So, I've jumped on the blog bandwagon. This is more of a therapy outlet for me than anything, so if anyone does ever actually read it, just keep that in mind. I write this for me and I don't mind if you read it, but it isn't for you.
I'll start with my most recent story-my miscarriage.
Jason and I have been married for three and a half years. For a long time we were not sure we would have any children. I suffer from major depression and really didn't want to mess around with my hormones. He's very career driven and didn't feel he had time for family. We were happy as is. We travel a lot, eat out a lot, drink and critique fine wine and were just enjoying life.
Then we started talking about children. He and I were both still worried about my mental health. I'd been feeling really great for three years and didn't want to upset that balance. He also started traveling away from home more than ever. So, we settled on the idea of becoming foster/adopt parents with the intention of adopting an older child. We started the process in November of 2008 and were approved as foster/adopt parents in July of 2009. Amazingly enough despite the huge number of waiting children you hear about, we were told the process would take 1 to 24 months. We have had a few nibbles and one serious potential placement, but everything has ultimately fallen through.
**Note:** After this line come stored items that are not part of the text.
(** * tif-downloader: tile mathematics, downloader, mosaic and export

    A shallow embedding of the tile-acquisition-and-mosaic pipeline of the
    repository (app/core/tile.py, app/core/downloader.py, app/core/merger.py,
    app/core/exporter.py and the estimate, download, progress and result
    endpoints of app/api/download.py), followed by the properties
    established about it.

    Conventions of the embedding.
    - Python [int] is [Z].
    - Python [float] is the binary64 format. The progress percentage and
      the tile column of a longitude, which use the four arithmetic
      operations only, are computed with the processor's binary64
      operations ([PrimFloat]). The tile mathematics goes through
      [tan], [asinh], [sinh] and [atan]: module [Tile] states it over the
      real numbers ([R]), and module [Rounded] repeats the conversions with
      a rounding after every operation.
    - A raised exception is the left injection of a sum; [print] output and
      [asyncio.sleep] calls are recorded in explicit logs.
    - The network is an oracle giving the outcome of every HTTP attempt, and
      [asyncio.as_completed] is an oracle choosing which pending task
      finishes next. *)

From Stdlib Require Import ZArith List Reals Lqa Lra Lia QArith Qreals Zfloor.
From Stdlib Require Import Qround Permutation Sorted Ascii String.
From Stdlib Require Import Floats.
From stdpp Require Import gmap strings list fin_maps pretty sorting.

(** A decimal literal of a float stands for the nearest binary64 value, as
    it does in Python. *)
#[global] Set Warnings "-inexact-float".

(** ** Python built-ins used by the code *)

Module Py.

(** [range(a, b)]. *)
Definition range (a b : Z) : list Z :=
  map (fun i => (a + Z.of_nat i)%Z) (seq 0 (Z.to_nat (b - a))).

(** [range(a, b, -1)]. *)
Definition range_down (a b : Z) : list Z :=
  map (fun i => (a - Z.of_nat i)%Z) (seq 0 (Z.to_nat (a - b))).

(** [int(x)] on a float: truncation toward zero. *)
Definition int (r : R) : Z :=
  if Rle_dec 0 r then Zfloor r else Zceil r.

(** Exceptions that the modelled code raises or catches. *)
Inductive exn :=
| ValueError (msg : string)
| RuntimeError (msg : string)
| ZeroDivisionError
| OSError (msg : string)
| HTTPException (status_code : Z) (detail : string)
| AttributeError (msg : string)
| TypeError (msg : string)
| OverflowError (msg : string).

Definition bind {A B : Type} (m : exn + A) (k : A -> exn + B) : exn + B :=
  match m with
  | inl e => inl e
  | inr a => k a
  end.

(** A [for] loop whose body can raise: the state is threaded through the
    iterations and the first exception ends the loop. *)
Fixpoint for_each {A S : Type} (xs : list A) (s : S)
    (body : S -> A -> exn + S) : exn + S :=
  match xs with
  | [] => inr s
  | x :: rest =>
      match body s x with
      | inl e => inl e
      | inr s' => for_each rest s' body
      end
  end.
One day Jason and I were talking and I asked him if he was still on board with the adoption plan and he said he was. I asked if he felt that he was missing out on anything by not having biological children and he said that he did feel like he was missing out. He wanted to see what our child would look like. He wanted to create a life with me. I think I fell in love with him all over again when he said that...and we started trying that night. Two weeks later I had a positive pregnancy test!
We were both so excited-after the initial shock of it happening so very fast wore off! We told everyone when I was 7 weeks pregnant-right after my first doctor appointment. We had our parents over to our new home. I purchased little onesies that said "Coming Soon" on them and had them gift wrapped and placed them on a shelf in what would be the baby's room. My mom cried. My mother in law screamed. It was wonderful! We were so happy...all of us.
A week later I had some spotting. It was very light and just brown so everyone said not to worry. Jason had a business trip scheduled for Bermuda the next day. In the morning I called the doctor's office and they wanted me to come in for an ultrasound that day to check things out. Jason was in Philadelphia when I called to tell him the doctor sounded worried. He went to Bermuda. I still have strong feelings about that-and so does he. He says he wanted to believe everything was fine and that canceling his trip would have shown he was worried. I can understand that...but he missed a precious moment-the last few moments of our child's life. He knows that and says he will never forgive himself. I ended up calling my mother because I didn't think I could face any bad news on my own...
...and it wasn't good news. I was 8 weeks pregnant, but the baby was measuring 6 weeks. The heart rate was only 91 bpm and the yolk sack was enlarged. None of those are good. The doctor tried to tell me that my dates were off but considering I got my positive test at 3 weeks, 3 days, it was highly unlikely that I could be two weeks off. I am so happy I got to see the baby on the ultrasound screen with her little heart beating away. It was a hard week. Jason was in Bermuda and just didn't seem to understand how devastated I was. I had already started mourning the loss of our baby even while I was still hoping that the ultrasound tech was wrong. It was so hard to be alone during that time.
A week later the spotting had not stopped and had increased slightly. It was still brown. I called the doctor's office again and they brought me in that day for another ultrasound. This time Jason was able to come along with me. He was in Syracuse, NY when I called and on his way to Philadelphia, but thankfully he cancelled his meetings and came to be with me. The news was worse. The baby had not grown the whole week and the heart had stopped beating. I was not surprised, but so terribly sad. Jason was sobbing.
We met with the doctor a few minutes later and he went over our options which were basically to wait for a miscarriage or have a D&E. I opted for a D&E because I just couldn't stand the idea of not knowing when the pregnancy would end. We scheduled the D&E for the next day.
On November 11, 2009 our baby Ellen was taken from us. We will forever love and miss her and she will be forever a part of our family. Please understand that she is our child no matter how short her little life was.